(Input data)
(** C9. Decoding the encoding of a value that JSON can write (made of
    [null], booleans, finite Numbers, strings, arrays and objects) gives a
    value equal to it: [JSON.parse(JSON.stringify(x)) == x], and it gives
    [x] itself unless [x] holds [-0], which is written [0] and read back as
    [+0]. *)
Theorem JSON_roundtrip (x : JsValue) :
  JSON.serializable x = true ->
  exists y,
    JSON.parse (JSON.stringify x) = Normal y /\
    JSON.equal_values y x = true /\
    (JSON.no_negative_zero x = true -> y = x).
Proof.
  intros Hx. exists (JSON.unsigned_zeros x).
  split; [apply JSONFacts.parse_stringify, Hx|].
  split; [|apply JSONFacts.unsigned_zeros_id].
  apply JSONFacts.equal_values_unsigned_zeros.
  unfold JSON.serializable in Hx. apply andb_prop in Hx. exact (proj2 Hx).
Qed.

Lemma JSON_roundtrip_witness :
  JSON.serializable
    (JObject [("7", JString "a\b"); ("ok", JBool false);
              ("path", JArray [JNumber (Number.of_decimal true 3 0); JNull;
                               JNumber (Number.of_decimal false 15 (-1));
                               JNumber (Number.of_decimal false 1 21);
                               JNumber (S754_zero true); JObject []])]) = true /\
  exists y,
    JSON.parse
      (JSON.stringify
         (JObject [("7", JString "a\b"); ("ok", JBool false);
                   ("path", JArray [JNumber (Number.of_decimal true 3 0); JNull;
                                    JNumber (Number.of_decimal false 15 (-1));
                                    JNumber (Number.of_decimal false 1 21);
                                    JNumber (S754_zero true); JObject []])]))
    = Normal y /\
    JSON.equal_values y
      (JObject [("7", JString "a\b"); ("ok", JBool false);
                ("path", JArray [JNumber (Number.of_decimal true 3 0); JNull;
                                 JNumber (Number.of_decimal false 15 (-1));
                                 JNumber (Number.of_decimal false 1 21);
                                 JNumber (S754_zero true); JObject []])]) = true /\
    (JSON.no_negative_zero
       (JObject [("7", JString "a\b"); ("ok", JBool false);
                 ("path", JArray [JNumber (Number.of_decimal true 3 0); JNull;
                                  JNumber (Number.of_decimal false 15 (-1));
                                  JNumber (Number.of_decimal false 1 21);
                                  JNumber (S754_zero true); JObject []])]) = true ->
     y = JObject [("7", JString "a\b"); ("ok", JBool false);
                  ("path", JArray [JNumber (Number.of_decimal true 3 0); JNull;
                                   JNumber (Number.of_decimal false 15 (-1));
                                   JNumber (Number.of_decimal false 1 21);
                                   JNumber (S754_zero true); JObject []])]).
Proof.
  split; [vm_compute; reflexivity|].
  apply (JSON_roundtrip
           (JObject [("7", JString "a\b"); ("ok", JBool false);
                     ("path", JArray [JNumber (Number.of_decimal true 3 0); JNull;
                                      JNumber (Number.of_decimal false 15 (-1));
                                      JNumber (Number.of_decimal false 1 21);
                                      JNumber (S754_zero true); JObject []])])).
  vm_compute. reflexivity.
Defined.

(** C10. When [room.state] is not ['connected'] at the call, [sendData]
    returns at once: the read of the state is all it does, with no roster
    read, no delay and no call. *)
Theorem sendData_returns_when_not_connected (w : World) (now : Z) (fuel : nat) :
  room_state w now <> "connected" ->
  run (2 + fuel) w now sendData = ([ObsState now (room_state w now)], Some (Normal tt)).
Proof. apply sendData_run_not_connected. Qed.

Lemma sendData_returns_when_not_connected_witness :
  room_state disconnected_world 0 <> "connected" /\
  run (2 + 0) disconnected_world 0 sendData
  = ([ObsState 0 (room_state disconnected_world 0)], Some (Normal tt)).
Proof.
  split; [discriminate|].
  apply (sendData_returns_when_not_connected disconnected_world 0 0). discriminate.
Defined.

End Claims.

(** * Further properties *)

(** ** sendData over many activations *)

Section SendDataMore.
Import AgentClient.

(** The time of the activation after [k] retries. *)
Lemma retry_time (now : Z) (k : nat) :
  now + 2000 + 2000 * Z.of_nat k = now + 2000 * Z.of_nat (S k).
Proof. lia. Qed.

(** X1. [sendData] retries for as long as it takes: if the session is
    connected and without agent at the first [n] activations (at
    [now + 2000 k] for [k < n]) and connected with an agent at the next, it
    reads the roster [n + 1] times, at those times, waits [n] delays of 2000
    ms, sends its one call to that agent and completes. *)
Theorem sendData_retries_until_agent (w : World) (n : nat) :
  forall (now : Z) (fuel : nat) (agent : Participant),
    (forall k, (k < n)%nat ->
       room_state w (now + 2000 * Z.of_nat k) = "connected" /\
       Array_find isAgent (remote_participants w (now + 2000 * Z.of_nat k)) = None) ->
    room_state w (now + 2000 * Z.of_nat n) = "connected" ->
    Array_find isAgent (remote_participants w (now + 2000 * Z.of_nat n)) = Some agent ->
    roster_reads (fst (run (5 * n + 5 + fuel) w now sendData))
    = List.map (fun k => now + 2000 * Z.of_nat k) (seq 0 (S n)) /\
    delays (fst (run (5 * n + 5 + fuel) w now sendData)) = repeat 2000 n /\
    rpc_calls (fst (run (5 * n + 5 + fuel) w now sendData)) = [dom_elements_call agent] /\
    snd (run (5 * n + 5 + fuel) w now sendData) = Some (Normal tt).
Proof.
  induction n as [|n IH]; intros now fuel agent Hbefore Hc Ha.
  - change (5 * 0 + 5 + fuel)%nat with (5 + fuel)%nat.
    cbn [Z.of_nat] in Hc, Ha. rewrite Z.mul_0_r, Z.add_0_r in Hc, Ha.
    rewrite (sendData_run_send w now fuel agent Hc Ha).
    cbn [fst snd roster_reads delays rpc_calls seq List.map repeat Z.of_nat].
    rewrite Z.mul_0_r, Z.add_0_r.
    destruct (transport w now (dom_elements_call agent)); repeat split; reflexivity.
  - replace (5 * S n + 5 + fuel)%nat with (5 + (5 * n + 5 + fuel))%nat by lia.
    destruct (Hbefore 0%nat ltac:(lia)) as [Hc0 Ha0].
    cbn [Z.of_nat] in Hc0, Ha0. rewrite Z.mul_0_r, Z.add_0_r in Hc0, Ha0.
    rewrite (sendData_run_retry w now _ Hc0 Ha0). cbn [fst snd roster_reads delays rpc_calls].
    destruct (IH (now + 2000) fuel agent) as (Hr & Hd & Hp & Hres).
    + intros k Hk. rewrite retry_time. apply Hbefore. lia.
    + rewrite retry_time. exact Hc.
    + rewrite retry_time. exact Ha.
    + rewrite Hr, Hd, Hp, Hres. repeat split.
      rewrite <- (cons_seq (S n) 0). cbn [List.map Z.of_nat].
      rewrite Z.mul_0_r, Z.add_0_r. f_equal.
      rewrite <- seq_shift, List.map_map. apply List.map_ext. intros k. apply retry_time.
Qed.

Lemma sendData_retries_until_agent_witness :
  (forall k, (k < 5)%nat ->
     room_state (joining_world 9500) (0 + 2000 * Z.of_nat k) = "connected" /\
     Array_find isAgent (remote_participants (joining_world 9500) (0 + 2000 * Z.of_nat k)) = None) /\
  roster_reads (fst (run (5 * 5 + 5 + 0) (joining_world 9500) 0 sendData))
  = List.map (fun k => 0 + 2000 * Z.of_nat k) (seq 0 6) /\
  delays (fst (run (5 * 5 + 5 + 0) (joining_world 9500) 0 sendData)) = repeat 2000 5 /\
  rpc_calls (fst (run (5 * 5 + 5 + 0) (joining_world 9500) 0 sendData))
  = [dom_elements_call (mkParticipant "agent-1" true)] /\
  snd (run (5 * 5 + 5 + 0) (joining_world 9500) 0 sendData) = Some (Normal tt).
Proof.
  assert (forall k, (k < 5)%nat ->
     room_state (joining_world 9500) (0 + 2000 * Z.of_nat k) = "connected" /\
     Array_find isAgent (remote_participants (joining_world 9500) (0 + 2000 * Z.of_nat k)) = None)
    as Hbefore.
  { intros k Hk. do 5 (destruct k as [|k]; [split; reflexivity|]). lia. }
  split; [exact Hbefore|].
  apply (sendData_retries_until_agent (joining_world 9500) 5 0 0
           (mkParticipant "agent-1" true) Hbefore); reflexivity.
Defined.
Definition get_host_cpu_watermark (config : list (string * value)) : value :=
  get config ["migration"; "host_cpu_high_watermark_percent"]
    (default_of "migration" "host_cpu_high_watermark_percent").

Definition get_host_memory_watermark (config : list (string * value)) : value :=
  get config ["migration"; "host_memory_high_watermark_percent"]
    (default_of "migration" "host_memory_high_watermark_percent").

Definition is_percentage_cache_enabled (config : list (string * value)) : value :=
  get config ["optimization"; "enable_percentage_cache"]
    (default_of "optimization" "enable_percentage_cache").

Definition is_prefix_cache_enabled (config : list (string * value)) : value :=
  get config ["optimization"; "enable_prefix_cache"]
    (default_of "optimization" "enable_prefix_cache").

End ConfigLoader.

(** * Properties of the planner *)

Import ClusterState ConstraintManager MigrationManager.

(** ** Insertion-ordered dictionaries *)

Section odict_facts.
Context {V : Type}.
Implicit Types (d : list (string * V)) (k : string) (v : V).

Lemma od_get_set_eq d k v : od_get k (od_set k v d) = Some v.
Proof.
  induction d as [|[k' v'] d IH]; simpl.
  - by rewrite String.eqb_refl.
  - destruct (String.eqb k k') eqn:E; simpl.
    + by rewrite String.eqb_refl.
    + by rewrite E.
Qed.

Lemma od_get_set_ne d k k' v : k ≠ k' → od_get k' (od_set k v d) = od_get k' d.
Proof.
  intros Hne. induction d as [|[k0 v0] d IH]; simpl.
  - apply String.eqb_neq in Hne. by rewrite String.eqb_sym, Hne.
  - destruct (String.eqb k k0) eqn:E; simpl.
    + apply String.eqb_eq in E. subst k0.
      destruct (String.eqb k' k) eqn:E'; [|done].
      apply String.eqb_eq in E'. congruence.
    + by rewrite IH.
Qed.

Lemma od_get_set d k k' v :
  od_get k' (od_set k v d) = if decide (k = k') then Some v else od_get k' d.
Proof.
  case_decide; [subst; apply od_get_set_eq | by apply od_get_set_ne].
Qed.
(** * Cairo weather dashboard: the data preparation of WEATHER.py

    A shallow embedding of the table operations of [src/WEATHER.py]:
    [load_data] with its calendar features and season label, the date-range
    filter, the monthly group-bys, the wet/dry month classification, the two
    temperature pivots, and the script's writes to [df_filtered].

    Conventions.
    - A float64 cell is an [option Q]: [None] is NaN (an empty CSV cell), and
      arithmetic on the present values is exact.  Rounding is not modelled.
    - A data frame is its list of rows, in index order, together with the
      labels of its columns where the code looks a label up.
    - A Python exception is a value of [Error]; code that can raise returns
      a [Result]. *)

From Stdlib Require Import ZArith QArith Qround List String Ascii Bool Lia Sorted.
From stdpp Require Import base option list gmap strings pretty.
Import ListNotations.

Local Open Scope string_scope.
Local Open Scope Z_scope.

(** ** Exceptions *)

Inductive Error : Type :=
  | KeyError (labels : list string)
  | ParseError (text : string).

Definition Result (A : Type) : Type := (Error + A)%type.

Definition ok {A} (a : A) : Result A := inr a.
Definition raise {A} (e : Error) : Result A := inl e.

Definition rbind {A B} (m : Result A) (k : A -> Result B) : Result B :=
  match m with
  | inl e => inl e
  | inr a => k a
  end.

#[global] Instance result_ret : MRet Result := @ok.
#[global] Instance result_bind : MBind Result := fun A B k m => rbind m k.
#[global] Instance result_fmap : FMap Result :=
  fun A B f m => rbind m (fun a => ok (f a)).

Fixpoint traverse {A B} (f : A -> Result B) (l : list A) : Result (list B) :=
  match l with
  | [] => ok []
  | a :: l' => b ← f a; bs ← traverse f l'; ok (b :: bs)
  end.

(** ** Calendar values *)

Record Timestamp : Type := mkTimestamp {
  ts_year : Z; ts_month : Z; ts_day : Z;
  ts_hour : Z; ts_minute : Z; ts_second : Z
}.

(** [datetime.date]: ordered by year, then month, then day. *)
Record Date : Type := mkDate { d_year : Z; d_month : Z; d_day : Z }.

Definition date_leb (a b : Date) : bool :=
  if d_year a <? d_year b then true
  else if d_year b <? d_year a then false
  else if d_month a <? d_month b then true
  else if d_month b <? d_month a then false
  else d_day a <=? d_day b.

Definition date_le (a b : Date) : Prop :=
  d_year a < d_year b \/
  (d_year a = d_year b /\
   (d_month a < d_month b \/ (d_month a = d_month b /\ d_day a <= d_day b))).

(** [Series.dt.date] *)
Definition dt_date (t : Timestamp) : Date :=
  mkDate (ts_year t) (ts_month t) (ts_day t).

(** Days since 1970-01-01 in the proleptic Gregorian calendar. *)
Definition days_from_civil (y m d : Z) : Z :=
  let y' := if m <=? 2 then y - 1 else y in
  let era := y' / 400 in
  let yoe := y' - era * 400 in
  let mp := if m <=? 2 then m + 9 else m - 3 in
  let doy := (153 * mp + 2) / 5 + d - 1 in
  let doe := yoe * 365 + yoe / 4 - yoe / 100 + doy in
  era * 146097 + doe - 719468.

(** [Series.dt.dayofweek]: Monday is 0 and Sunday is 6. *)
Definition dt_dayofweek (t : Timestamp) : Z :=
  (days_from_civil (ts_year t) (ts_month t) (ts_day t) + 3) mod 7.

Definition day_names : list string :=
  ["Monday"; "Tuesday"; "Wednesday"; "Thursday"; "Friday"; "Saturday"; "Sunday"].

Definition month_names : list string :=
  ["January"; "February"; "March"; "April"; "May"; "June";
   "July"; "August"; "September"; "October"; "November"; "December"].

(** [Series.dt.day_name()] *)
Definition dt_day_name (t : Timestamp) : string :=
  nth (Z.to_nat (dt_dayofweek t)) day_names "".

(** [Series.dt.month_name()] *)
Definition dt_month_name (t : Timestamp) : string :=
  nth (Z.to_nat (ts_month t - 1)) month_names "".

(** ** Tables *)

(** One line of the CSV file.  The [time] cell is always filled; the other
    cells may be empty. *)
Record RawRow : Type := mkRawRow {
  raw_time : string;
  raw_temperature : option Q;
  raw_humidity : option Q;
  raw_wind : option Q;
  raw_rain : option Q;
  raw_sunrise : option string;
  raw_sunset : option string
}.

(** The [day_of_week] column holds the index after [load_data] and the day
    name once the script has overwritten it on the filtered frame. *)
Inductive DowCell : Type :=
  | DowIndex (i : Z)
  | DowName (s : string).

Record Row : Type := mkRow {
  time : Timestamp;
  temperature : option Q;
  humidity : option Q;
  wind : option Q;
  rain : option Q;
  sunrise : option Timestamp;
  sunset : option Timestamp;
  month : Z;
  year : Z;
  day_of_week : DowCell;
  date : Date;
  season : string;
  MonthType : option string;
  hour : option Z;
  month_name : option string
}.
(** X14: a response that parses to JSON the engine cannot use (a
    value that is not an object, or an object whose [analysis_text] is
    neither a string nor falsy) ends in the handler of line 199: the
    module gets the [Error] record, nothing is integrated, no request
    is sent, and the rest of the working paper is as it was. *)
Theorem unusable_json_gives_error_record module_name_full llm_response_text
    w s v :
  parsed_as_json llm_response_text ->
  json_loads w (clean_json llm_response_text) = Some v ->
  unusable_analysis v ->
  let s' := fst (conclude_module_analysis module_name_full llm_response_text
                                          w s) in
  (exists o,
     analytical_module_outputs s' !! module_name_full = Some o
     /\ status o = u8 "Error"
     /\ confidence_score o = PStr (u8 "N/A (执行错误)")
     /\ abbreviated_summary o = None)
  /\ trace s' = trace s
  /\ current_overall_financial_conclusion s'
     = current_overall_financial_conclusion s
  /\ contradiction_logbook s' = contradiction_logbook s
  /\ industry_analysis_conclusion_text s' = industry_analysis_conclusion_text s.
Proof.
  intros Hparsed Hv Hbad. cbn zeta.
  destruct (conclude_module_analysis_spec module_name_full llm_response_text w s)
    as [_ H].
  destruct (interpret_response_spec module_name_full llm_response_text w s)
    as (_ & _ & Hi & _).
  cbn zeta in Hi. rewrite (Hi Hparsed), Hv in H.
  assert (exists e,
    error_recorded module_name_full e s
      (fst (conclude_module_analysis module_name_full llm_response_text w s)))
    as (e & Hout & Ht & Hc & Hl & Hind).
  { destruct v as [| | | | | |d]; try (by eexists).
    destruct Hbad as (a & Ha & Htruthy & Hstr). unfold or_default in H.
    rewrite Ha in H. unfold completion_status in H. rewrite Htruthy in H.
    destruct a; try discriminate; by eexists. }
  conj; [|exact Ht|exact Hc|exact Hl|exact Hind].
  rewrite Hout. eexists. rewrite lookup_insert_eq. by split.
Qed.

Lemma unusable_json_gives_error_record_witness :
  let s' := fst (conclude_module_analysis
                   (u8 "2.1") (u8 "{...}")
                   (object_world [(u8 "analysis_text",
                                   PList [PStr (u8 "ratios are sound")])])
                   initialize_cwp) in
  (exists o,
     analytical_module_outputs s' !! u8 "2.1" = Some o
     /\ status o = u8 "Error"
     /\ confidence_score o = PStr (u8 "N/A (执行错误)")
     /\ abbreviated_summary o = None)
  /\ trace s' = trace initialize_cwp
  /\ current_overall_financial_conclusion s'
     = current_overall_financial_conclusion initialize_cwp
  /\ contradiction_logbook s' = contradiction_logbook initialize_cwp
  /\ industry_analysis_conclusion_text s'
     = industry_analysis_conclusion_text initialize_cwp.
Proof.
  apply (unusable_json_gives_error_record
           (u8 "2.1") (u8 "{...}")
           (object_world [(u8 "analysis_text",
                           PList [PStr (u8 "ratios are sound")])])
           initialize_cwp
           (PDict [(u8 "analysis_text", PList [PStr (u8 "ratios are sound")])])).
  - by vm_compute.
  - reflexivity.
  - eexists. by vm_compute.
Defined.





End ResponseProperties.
(End Input data)
§ Your task: The required answer is each line of the data in which the word "eexists" appears.

§ Answer to the exercise:
  { destruct v as [| | | | | |d]; try (by eexists).
    destruct a; try discriminate; by eexists. }
  rewrite Hout. eexists. rewrite lookup_insert_eq. by split.
  - eexists. by vm_compute.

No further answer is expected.